(Extracted data entries)
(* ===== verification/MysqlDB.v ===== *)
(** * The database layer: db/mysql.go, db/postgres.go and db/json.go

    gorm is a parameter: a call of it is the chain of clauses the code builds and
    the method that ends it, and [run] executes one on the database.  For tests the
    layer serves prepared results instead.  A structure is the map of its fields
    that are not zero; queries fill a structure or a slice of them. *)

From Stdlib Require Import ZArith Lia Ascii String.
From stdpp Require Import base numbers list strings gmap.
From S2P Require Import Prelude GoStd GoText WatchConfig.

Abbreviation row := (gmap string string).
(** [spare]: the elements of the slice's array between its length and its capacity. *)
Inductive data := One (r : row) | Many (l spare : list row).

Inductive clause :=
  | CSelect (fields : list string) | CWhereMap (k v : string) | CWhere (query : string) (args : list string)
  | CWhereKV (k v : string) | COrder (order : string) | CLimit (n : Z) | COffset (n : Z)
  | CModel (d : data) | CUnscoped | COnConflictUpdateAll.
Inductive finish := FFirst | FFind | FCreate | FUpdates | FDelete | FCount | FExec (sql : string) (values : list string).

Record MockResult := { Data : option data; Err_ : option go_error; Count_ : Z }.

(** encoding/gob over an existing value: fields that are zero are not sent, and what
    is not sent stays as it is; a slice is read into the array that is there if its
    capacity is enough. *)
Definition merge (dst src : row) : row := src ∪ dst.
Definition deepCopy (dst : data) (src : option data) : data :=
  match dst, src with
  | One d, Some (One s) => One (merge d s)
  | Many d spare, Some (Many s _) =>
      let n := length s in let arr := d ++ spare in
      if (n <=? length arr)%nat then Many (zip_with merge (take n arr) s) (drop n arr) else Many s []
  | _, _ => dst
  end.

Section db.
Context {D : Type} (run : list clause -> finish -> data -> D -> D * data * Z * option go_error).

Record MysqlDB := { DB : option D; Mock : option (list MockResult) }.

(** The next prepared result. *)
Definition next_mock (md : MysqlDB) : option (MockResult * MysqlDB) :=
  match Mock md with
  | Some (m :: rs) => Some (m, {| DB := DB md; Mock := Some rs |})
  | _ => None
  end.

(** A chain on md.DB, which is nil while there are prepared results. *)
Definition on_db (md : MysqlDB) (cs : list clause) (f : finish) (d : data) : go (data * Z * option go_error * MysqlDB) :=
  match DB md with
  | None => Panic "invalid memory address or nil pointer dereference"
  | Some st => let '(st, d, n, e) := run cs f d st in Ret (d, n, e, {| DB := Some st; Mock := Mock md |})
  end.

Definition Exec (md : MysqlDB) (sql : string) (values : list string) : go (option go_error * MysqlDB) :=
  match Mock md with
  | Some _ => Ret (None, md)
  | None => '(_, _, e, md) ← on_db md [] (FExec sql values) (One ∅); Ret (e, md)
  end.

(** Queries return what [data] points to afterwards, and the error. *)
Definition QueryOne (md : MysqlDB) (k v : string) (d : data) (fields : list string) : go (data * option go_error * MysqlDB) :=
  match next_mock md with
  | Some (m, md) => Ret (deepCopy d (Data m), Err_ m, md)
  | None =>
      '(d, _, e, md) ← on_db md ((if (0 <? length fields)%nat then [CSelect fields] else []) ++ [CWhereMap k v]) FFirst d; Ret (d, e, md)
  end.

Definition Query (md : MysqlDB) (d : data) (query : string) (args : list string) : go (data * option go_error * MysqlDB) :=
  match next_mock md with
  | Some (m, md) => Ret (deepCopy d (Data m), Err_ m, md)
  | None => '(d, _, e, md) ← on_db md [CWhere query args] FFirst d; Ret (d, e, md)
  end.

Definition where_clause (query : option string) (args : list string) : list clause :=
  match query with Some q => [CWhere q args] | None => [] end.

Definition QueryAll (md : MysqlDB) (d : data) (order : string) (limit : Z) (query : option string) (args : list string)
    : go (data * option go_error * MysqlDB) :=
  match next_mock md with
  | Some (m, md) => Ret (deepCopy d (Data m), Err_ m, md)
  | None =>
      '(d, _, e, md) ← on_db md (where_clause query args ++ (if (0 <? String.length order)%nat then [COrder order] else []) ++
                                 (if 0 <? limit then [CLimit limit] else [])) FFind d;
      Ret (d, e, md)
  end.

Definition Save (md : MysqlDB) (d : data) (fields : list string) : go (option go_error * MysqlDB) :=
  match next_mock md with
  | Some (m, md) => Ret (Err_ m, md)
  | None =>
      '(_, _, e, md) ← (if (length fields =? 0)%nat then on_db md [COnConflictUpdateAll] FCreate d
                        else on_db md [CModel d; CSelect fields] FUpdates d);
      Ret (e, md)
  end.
* * *
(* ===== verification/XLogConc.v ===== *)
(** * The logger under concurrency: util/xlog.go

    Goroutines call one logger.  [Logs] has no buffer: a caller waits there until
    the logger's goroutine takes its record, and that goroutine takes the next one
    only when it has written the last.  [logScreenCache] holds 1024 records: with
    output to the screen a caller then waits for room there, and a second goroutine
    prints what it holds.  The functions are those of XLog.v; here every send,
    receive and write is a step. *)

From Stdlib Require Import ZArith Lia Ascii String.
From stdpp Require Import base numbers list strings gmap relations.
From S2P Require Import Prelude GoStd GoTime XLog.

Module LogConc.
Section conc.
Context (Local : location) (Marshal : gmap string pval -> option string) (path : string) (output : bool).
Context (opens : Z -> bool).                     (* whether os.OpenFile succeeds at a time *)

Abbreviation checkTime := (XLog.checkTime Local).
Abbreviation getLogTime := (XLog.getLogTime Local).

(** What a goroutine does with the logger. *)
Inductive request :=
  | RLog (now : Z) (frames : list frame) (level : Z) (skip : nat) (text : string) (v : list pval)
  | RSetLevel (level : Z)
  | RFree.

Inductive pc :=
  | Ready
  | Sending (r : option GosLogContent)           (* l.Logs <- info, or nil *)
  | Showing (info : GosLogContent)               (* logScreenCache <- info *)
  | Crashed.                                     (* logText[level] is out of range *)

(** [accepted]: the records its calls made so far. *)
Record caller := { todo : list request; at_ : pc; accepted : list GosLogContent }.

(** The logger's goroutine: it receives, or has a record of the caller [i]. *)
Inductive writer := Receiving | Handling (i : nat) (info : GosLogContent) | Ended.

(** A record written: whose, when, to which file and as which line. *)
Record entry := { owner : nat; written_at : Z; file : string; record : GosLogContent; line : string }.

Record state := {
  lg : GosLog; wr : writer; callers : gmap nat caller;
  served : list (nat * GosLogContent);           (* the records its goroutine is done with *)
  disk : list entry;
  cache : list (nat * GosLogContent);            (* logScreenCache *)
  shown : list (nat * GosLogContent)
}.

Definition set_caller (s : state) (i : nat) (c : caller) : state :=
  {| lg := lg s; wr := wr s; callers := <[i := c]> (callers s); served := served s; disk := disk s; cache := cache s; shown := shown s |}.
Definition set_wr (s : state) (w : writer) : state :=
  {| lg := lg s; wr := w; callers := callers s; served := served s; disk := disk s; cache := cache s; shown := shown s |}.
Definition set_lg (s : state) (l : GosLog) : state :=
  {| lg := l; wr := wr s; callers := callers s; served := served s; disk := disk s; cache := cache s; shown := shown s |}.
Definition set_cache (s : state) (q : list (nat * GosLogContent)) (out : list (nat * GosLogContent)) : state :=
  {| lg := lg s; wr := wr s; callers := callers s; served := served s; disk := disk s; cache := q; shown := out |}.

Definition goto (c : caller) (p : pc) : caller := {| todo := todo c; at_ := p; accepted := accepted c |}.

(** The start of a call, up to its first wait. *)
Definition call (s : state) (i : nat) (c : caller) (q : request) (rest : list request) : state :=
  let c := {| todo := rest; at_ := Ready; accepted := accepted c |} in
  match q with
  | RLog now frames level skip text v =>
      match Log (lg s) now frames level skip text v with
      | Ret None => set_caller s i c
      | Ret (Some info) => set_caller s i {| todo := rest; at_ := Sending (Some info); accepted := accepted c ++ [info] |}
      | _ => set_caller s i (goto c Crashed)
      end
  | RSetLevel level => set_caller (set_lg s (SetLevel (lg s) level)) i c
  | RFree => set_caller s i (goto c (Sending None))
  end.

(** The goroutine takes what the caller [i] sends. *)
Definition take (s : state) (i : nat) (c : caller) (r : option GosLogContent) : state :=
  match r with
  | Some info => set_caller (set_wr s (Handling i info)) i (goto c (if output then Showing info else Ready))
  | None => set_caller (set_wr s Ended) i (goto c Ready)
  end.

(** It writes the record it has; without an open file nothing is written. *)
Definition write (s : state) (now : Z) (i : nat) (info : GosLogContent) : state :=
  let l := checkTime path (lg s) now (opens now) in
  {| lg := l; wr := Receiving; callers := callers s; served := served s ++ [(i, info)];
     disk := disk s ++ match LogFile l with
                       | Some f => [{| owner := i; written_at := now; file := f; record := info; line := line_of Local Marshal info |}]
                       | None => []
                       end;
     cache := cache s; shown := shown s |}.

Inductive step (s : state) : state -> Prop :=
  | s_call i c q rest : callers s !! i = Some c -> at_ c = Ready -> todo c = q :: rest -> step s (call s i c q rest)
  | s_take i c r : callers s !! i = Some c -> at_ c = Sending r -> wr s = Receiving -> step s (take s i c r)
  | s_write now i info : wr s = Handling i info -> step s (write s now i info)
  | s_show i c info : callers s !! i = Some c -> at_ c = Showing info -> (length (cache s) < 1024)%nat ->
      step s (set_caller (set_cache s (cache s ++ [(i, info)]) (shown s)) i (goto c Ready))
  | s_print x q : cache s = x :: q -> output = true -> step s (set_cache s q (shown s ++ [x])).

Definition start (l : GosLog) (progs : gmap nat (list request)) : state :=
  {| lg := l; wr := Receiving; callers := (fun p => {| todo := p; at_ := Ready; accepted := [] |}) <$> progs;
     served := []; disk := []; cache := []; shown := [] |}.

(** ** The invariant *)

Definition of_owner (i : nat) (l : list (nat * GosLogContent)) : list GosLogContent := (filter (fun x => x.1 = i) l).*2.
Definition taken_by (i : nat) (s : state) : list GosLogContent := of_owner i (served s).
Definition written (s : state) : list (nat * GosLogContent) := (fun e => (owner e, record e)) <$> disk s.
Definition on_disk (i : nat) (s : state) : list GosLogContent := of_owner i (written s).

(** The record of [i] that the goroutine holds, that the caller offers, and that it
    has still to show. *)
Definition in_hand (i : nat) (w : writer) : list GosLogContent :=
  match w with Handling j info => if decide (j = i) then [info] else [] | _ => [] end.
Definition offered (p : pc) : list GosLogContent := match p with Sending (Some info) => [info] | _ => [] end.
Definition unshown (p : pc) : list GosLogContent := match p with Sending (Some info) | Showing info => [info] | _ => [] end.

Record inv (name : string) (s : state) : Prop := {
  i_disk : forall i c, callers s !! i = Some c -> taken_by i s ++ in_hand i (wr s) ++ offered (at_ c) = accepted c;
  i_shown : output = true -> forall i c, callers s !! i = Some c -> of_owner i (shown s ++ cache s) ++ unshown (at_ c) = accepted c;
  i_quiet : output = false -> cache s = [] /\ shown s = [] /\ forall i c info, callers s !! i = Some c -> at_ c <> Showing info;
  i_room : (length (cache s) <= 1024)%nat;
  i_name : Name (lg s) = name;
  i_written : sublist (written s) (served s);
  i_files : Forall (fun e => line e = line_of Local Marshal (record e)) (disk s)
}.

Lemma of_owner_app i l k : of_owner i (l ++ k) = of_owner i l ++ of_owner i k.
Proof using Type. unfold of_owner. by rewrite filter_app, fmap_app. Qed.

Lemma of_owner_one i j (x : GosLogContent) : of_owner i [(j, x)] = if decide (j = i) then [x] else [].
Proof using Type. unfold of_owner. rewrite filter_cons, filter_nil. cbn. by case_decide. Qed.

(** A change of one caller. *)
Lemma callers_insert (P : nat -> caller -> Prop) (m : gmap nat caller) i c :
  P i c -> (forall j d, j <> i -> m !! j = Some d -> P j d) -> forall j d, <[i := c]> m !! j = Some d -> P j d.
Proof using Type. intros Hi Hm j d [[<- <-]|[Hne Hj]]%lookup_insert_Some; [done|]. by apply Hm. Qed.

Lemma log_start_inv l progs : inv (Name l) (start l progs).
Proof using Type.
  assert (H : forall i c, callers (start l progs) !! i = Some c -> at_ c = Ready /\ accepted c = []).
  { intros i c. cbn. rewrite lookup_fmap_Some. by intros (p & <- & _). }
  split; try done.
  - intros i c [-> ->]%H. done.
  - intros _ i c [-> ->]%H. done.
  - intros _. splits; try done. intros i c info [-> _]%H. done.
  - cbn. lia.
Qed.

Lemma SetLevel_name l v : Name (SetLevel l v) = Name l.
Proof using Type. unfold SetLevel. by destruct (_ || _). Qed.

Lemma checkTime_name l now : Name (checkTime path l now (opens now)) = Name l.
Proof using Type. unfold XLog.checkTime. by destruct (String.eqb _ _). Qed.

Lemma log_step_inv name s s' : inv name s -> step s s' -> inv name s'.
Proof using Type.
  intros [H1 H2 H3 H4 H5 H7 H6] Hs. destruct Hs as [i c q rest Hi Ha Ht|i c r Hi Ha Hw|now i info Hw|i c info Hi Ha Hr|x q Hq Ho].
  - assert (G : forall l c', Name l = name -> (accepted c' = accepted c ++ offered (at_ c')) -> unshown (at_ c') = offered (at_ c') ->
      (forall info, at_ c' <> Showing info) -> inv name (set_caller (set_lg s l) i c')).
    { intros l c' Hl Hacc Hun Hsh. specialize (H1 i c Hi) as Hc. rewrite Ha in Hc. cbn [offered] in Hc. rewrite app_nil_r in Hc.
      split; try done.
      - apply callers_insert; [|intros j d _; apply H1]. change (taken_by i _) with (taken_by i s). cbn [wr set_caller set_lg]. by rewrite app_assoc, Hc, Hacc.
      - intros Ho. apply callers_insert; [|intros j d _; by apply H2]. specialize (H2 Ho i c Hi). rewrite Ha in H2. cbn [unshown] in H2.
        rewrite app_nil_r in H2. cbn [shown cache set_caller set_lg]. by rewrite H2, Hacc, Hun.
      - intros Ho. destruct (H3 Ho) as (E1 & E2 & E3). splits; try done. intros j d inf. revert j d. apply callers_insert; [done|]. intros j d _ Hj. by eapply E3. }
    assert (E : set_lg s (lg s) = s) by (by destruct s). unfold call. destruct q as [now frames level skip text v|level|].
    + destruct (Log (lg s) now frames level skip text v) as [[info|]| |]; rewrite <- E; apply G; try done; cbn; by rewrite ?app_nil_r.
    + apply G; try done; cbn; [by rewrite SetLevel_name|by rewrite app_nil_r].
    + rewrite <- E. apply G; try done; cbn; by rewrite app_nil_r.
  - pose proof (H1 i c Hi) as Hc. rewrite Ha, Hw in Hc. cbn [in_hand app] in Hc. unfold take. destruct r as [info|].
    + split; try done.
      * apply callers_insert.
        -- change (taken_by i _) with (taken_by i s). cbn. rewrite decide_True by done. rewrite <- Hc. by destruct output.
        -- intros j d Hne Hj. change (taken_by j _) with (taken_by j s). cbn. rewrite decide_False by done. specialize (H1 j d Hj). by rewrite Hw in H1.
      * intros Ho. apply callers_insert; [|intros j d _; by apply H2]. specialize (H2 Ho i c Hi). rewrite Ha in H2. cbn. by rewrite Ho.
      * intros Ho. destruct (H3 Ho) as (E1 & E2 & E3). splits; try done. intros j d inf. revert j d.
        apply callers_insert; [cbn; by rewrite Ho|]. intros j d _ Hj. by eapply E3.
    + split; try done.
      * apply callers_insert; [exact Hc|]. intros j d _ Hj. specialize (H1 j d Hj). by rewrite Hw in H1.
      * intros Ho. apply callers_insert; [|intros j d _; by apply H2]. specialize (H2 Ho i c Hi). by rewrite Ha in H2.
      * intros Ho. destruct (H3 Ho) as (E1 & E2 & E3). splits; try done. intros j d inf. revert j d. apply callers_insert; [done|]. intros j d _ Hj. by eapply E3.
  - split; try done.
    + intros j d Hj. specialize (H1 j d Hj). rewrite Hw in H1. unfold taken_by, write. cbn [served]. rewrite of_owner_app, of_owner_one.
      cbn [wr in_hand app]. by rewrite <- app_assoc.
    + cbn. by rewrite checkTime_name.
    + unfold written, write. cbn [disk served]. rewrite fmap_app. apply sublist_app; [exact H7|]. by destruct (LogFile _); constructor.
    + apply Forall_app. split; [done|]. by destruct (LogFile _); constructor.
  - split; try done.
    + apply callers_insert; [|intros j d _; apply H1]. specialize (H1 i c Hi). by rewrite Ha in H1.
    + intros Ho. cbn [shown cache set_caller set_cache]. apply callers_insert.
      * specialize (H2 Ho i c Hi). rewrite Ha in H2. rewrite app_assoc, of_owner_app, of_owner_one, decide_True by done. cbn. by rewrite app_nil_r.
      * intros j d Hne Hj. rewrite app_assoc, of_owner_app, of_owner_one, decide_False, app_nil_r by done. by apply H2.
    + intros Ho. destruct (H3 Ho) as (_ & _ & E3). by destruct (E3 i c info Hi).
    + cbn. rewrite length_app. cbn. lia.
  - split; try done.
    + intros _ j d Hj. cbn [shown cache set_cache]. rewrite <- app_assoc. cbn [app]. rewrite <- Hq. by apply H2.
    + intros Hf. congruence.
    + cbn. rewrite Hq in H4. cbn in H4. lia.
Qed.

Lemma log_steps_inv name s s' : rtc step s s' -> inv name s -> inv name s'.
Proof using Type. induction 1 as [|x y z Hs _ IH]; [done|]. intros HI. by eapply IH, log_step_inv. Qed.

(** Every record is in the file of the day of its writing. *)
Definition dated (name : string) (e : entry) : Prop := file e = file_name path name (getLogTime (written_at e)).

* REQUIRED ACTION:
Above are some lines. Repeat exactly, and only, those from the line that has "(* ===== verification/MysqlDB.v ===== *)" through the line that has "the method that".

* RESULT FOR THIS EXERCISE:
(* ===== verification/MysqlDB.v ===== *)
(** * The database layer: db/mysql.go, db/postgres.go and db/json.go

    gorm is a parameter: a call of it is the chain of clauses the code builds and
    the method that ends it, and [run] executes one on the database.  For tests the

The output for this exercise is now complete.